- [Problem to solve]: In the data below, find the line that contains "From S2P Require Import Esp." and the line that contains "fold_left Z.lor [MESH_V2_CAP_TYPED_CONTROL;". Copy both, plus every line between them, exactly.

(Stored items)
(* ===== verification/RelOps.v ===== *)
(** * The reliable layer's entry points (keemash_mesh_core.c)

    Initialisation, the HELLO handshake, submission, the receive dispatcher
    with its handlers, the periodic poll and the remaining public functions.
    The context pointer is never NULL here; [None] stands for a NULL peer MAC. *)

From S2P Require Import Prelude.
From S2P Require Import Words.
From S2P Require Import Esp.
From S2P Require Import MeshProto.
From S2P Require Import MeshWire.
From S2P Require Import RelState.
From S2P Require Import RelCore.
#[local] Open Scope Z_scope.

Definition required_caps : Z :=
  Z.lor (Z.lor MESH_V2_CAP_RELIABLE_E2E MESH_V2_CAP_SACK) MESH_V2_CAP_FRAGMENT.

Definition root_caps : Z :=
  fold_left Z.lor [MESH_V2_CAP_TYPED_CONTROL; MESH_V2_CAP_TYPED_MEMORY; MESH_V2_CAP_OTA;
                   MESH_V2_CAP_TYPED_TIME] required_caps.

(** [strncpy(hello.tag, tag, sizeof(hello.tag) - 1)] into a zeroed array. *)
Definition pad_tag (tag : option bytes) : bytes :=
  let t := take 15 (default [] tag) in t ++ replicate (16 - length t) 0.

Inductive keemash_rel_submit_state_t :=
  | KEEMASH_REL_SUBMIT_REJECTED
  | KEEMASH_REL_SUBMIT_ACCEPTED_QUEUED.

Record keemash_rel_submit_info_t := {
  si_state : keemash_rel_submit_state_t; si_initial_transport_err : esp_err_t;
  si_stream_id : Z }.

Definition info_zero : keemash_rel_submit_info_t :=
  {| si_state := KEEMASH_REL_SUBMIT_REJECTED; si_initial_transport_err := ESP_OK;
     si_stream_id := 0 |}.
Lemma poll_route_pres now i : pres (poll_route (W := W) now i).
Proof. unfold poll_route. quiet_go. Qed.
Lemma forget_session_pres p (root : bool) :
  pres (mod_peer (W := W) p (fun s => if root then s <| p_node_session_id := 0 |>
                               else s <| p_root_session_id := 0 |>)).
Proof. refine (quiet_stats _ _ _). intros x. by destruct root. Qed.
Hint Resolve poll_route_pres forget_session_pres : stable.
Lemma poll_tx_pres now st : pres (poll_tx (W := W) now st).
Proof. unfold poll_tx. quiet_go. Qed.
Lemma poll_reasm_pres now i : pres (poll_reasm (W := W) now i).
Proof. unfold poll_reasm. quiet_go. Qed.
Hint Resolve poll_tx_pres poll_reasm_pres : stable.
Lemma poll_pres : pres (keemash_rel_poll (W := W)).
Proof. unfold keemash_rel_poll. quiet_go. Qed.

Lemma supersede_pres mac ch : pres (keemash_rel_supersede_channel (W := W) mac ch).
Proof. unfold keemash_rel_supersede_channel, with_peer. quiet_go. Qed.
Lemma reset_peer_pres mac r : pres (keemash_rel_reset_peer (W := W) mac r).
Proof. unfold keemash_rel_reset_peer, with_peer. quiet_go. Qed.
Lemma peer_route_pres mac b : pres (keemash_rel_peer_route (W := W) mac b).
Proof.
  unfold keemash_rel_peer_route. quiet_go. pres_auto.
  apply (wf_tx_shrink s.1); [|done]. apply Forall2_fmap_self. intros t.
  split_if; [by right|done].
Qed.
Lemma remove_peer_pres mac : pres (keemash_rel_remove_peer (W := W) mac).
Proof.
  unfold keemash_rel_remove_peer, with_peer. quiet_go. pres_auto.
  apply wf_set_peer; [|done|done]. intros. apply peer_zero_wf.
Qed.

Lemma peer_ready_pres mac : pres (keemash_rel_peer_ready (W := W) mac).
Proof. unfold keemash_rel_peer_ready, with_peer. quiet_go. Qed.
Lemma stats_pres mac : pres (keemash_rel_stats (W := W) mac).
Proof. unfold keemash_rel_stats, with_peer. quiet_go. Qed.
Lemma channel_unacked_pres mac ch : pres (keemash_rel_channel_unacked (W := W) mac ch).
Proof. unfold keemash_rel_channel_unacked, with_peer. quiet_go. Qed.
Lemma capabilities_pres mac : pres (keemash_rel_peer_capabilities (W := W) mac).
Proof. unfold keemash_rel_peer_capabilities, with_peer. quiet_go. Qed.

Lemma with_ready_peer_pres mac ch k :
  (forall p, pres (k p)) -> pres (with_ready_peer (W := W) mac ch k).
Proof. intros H. unfold with_ready_peer, with_peer. quiet_go. Qed.
Lemma force_next_pres mac ch v : pres (keemash_rel_debug_force_next_seq (W := W) mac ch v).
Proof. apply with_ready_peer_pres. intros p. quiet_go. Qed.
Lemma force_expected_pres mac ch v :
  pres (keemash_rel_debug_force_expected_seq (W := W) mac ch v).
Proof. apply with_ready_peer_pres. intros p. quiet_go. Qed.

- [Answer to this problem]:
From S2P Require Import Esp.
From S2P Require Import MeshProto.
From S2P Require Import MeshWire.
From S2P Require Import RelState.
From S2P Require Import RelCore.
#[local] Open Scope Z_scope.

Definition required_caps : Z :=
  Z.lor (Z.lor MESH_V2_CAP_RELIABLE_E2E MESH_V2_CAP_SACK) MESH_V2_CAP_FRAGMENT.

Definition root_caps : Z :=
  fold_left Z.lor [MESH_V2_CAP_TYPED_CONTROL; MESH_V2_CAP_TYPED_MEMORY; MESH_V2_CAP_OTA;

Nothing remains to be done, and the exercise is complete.